- **What to work on**: Look below for the line containing "split; (call as"; from there, print each line exactly up to and including the line containing "awaitable A := f.", and stop.

- **Data in this exercise**:

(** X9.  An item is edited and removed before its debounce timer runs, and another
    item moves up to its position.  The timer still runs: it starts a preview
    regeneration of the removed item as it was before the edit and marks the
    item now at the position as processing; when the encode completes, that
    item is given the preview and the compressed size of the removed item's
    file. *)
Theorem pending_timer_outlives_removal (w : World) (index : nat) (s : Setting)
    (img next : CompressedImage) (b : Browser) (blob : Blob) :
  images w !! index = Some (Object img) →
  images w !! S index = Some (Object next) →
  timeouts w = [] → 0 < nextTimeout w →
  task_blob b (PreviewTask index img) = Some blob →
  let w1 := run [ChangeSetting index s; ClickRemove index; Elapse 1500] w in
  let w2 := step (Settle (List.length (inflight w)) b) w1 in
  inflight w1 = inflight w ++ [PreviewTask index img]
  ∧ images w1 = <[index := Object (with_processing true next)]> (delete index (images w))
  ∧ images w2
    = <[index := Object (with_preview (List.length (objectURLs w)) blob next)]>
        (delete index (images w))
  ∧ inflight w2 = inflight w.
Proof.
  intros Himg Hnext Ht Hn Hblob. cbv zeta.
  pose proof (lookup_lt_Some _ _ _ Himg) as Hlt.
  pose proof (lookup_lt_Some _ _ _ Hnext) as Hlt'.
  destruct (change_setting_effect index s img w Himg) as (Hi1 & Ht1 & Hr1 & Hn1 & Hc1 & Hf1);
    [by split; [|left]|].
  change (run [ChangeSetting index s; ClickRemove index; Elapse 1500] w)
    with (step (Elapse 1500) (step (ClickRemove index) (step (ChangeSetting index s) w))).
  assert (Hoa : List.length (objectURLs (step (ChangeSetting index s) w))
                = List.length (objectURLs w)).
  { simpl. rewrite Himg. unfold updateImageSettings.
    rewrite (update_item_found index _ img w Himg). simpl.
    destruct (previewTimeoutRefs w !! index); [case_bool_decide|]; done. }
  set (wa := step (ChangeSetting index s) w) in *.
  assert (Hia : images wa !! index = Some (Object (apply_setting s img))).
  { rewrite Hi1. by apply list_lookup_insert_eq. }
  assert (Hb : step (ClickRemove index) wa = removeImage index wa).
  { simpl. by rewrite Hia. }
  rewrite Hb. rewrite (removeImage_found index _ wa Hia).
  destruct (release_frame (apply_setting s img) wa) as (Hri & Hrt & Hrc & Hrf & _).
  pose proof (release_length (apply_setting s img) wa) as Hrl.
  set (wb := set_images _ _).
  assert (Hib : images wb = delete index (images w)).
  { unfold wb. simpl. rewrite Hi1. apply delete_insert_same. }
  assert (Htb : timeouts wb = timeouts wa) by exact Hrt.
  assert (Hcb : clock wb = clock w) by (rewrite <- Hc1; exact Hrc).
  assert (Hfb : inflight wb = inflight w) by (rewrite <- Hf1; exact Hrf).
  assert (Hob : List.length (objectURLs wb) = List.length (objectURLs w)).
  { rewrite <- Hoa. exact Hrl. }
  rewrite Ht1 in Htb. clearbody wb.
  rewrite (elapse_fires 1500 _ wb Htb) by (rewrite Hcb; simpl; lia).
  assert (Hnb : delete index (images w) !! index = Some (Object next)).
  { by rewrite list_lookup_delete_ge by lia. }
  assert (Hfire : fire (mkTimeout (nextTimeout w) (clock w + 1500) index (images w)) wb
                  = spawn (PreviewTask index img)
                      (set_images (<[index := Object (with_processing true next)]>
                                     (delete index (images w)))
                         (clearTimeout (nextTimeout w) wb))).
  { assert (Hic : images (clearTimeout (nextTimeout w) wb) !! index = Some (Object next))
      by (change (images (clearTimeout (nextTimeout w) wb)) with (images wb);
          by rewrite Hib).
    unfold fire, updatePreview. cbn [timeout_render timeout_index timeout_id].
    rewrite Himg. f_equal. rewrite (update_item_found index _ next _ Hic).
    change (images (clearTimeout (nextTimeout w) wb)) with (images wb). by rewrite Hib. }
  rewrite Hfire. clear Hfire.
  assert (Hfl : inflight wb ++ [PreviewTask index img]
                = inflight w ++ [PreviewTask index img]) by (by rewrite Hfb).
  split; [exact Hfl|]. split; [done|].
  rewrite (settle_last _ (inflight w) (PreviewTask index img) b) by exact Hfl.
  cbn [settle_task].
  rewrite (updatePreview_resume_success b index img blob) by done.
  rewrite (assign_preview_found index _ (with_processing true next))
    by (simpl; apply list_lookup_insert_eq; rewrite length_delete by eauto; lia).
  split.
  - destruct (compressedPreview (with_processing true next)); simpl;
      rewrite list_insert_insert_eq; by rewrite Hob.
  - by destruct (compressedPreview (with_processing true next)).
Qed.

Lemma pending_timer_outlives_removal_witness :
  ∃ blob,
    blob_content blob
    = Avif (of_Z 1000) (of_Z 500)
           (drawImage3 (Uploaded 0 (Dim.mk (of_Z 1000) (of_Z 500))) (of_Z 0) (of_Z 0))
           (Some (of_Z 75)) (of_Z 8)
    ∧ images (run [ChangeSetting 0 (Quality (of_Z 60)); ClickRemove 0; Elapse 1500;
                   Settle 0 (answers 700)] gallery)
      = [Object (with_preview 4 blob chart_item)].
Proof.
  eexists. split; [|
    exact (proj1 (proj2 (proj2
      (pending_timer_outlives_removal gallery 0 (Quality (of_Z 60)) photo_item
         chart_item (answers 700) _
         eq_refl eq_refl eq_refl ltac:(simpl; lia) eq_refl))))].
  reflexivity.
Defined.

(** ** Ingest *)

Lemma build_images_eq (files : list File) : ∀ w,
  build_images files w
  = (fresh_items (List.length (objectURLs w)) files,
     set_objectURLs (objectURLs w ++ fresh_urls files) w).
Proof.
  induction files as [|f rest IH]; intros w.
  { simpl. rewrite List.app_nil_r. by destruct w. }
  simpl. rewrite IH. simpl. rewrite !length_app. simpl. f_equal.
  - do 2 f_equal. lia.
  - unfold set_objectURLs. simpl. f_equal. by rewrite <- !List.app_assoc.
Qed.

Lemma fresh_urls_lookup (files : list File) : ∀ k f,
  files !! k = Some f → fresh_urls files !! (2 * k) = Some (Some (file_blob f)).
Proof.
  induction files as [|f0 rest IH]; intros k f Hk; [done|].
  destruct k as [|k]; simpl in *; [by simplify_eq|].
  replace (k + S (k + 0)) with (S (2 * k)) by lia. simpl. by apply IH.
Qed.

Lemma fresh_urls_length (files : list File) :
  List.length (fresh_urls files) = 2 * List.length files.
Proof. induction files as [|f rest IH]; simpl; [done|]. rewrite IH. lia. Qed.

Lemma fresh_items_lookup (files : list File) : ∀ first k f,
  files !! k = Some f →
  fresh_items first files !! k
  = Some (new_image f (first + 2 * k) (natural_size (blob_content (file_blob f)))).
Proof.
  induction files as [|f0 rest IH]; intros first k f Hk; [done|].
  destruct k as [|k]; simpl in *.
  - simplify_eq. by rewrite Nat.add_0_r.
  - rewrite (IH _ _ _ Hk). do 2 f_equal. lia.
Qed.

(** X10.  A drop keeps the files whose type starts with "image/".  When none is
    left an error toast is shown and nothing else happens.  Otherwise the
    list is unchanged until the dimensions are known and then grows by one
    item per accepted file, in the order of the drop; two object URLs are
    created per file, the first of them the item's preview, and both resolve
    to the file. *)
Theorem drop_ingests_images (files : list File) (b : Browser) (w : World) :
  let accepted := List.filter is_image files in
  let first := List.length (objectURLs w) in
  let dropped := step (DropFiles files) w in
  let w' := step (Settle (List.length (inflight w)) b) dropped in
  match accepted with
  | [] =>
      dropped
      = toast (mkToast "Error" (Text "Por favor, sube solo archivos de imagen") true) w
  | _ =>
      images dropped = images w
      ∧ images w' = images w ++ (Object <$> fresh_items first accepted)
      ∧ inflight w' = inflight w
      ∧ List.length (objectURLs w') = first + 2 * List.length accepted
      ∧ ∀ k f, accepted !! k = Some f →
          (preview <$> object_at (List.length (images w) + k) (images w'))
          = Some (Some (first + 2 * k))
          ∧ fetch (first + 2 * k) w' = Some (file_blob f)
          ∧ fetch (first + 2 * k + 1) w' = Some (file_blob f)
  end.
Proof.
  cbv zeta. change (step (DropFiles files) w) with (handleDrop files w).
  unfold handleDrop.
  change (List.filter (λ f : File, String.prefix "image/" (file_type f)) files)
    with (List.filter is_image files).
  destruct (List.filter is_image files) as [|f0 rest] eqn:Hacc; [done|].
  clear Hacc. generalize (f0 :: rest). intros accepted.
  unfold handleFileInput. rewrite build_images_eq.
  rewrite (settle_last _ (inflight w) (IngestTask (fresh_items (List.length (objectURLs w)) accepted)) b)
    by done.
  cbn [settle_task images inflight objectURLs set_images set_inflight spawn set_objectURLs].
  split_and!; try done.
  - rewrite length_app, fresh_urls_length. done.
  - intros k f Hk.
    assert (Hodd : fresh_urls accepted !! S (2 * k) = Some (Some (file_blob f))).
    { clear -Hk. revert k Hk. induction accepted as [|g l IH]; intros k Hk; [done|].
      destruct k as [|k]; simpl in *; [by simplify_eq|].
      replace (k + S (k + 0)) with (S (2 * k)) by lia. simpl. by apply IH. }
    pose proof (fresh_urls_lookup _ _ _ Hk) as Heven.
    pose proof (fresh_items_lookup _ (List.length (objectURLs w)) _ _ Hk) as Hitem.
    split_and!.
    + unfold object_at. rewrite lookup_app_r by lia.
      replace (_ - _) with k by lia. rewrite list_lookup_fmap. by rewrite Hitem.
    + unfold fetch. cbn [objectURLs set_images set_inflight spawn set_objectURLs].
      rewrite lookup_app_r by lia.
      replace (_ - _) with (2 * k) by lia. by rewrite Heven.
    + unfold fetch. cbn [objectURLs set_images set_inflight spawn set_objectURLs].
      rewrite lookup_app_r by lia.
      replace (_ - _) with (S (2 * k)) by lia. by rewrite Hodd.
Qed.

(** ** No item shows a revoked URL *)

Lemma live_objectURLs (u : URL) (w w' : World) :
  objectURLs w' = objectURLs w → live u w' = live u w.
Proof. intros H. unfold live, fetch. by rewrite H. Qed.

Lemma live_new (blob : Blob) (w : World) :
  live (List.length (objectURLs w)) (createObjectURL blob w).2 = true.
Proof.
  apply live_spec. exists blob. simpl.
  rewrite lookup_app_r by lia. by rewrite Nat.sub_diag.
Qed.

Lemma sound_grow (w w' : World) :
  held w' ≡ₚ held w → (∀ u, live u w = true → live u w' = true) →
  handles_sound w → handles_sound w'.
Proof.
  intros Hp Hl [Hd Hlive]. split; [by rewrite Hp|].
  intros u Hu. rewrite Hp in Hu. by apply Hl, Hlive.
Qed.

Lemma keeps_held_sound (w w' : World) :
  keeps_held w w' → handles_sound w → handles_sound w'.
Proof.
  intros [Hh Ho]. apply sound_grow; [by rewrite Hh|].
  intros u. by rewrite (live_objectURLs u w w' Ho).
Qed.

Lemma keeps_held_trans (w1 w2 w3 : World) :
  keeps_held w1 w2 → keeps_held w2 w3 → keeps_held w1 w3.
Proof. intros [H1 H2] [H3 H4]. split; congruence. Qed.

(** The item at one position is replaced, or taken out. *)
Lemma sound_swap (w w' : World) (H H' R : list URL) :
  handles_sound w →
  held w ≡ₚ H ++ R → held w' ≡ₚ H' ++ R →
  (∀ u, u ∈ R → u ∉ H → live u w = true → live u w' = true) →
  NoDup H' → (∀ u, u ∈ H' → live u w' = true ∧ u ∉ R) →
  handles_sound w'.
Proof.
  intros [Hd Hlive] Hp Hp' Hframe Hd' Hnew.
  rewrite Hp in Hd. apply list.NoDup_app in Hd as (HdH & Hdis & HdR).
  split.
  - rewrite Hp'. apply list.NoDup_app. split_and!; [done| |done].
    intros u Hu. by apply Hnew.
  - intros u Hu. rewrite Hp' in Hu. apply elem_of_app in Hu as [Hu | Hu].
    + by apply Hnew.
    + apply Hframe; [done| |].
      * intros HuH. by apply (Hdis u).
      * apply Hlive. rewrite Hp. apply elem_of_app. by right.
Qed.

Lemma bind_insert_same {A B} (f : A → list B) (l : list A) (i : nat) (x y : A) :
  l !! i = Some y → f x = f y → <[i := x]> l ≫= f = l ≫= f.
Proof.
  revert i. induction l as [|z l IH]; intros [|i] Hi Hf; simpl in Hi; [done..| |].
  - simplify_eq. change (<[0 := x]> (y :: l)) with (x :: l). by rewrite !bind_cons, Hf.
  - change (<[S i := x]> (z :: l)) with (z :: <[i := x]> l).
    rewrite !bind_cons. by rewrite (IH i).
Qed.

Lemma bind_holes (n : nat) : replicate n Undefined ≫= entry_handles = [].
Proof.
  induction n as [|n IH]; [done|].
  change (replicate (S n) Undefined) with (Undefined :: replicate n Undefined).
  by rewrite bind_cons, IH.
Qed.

---

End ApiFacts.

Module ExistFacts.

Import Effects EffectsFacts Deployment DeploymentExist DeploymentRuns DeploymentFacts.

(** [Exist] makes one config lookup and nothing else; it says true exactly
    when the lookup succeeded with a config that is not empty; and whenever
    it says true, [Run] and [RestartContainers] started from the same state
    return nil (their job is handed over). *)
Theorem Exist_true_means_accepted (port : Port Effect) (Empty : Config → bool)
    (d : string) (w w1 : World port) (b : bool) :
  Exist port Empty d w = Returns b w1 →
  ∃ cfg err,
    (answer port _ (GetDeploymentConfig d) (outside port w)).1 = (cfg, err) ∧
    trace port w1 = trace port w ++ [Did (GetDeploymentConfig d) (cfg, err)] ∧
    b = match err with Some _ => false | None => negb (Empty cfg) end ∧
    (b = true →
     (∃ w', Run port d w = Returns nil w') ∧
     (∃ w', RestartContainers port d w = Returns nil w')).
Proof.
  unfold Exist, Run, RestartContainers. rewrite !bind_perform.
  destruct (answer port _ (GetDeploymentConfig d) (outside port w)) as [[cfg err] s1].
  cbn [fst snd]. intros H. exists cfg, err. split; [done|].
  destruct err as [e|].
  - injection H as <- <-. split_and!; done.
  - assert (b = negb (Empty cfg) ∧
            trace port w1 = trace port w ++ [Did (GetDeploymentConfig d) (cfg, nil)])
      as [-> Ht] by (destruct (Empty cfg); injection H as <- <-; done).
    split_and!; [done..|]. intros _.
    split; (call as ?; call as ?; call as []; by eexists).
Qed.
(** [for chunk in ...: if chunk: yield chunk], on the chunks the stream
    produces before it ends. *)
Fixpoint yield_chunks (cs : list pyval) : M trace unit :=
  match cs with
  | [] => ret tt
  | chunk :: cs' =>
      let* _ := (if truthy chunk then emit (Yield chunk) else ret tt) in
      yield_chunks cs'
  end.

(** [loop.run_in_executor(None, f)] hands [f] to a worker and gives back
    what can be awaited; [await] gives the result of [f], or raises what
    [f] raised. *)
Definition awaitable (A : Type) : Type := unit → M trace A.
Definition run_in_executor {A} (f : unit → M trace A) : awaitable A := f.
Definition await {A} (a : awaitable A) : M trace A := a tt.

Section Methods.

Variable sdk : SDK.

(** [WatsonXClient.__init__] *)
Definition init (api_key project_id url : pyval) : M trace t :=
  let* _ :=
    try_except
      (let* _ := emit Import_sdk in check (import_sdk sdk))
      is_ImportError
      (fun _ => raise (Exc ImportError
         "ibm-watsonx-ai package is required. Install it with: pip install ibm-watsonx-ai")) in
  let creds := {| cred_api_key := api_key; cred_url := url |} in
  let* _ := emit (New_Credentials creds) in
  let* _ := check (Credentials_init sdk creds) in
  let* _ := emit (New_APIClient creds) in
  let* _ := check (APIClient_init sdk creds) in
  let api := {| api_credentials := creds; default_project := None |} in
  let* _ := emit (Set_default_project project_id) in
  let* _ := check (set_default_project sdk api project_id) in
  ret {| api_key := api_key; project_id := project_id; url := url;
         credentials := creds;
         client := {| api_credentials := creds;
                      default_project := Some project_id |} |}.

- **Reply**:
    split; (call as ?; call as ?; call as []; by eexists).
Qed.
(** [for chunk in ...: if chunk: yield chunk], on the chunks the stream
    produces before it ends. *)
Fixpoint yield_chunks (cs : list pyval) : M trace unit :=
  match cs with
  | [] => ret tt
  | chunk :: cs' =>
      let* _ := (if truthy chunk then emit (Yield chunk) else ret tt) in
      yield_chunks cs'
  end.

(** [loop.run_in_executor(None, f)] hands [f] to a worker and gives back
    what can be awaited; [await] gives the result of [f], or raises what
    [f] raised. *)
Definition awaitable (A : Type) : Type := unit → M trace A.
Definition run_in_executor {A} (f : unit → M trace A) : awaitable A := f.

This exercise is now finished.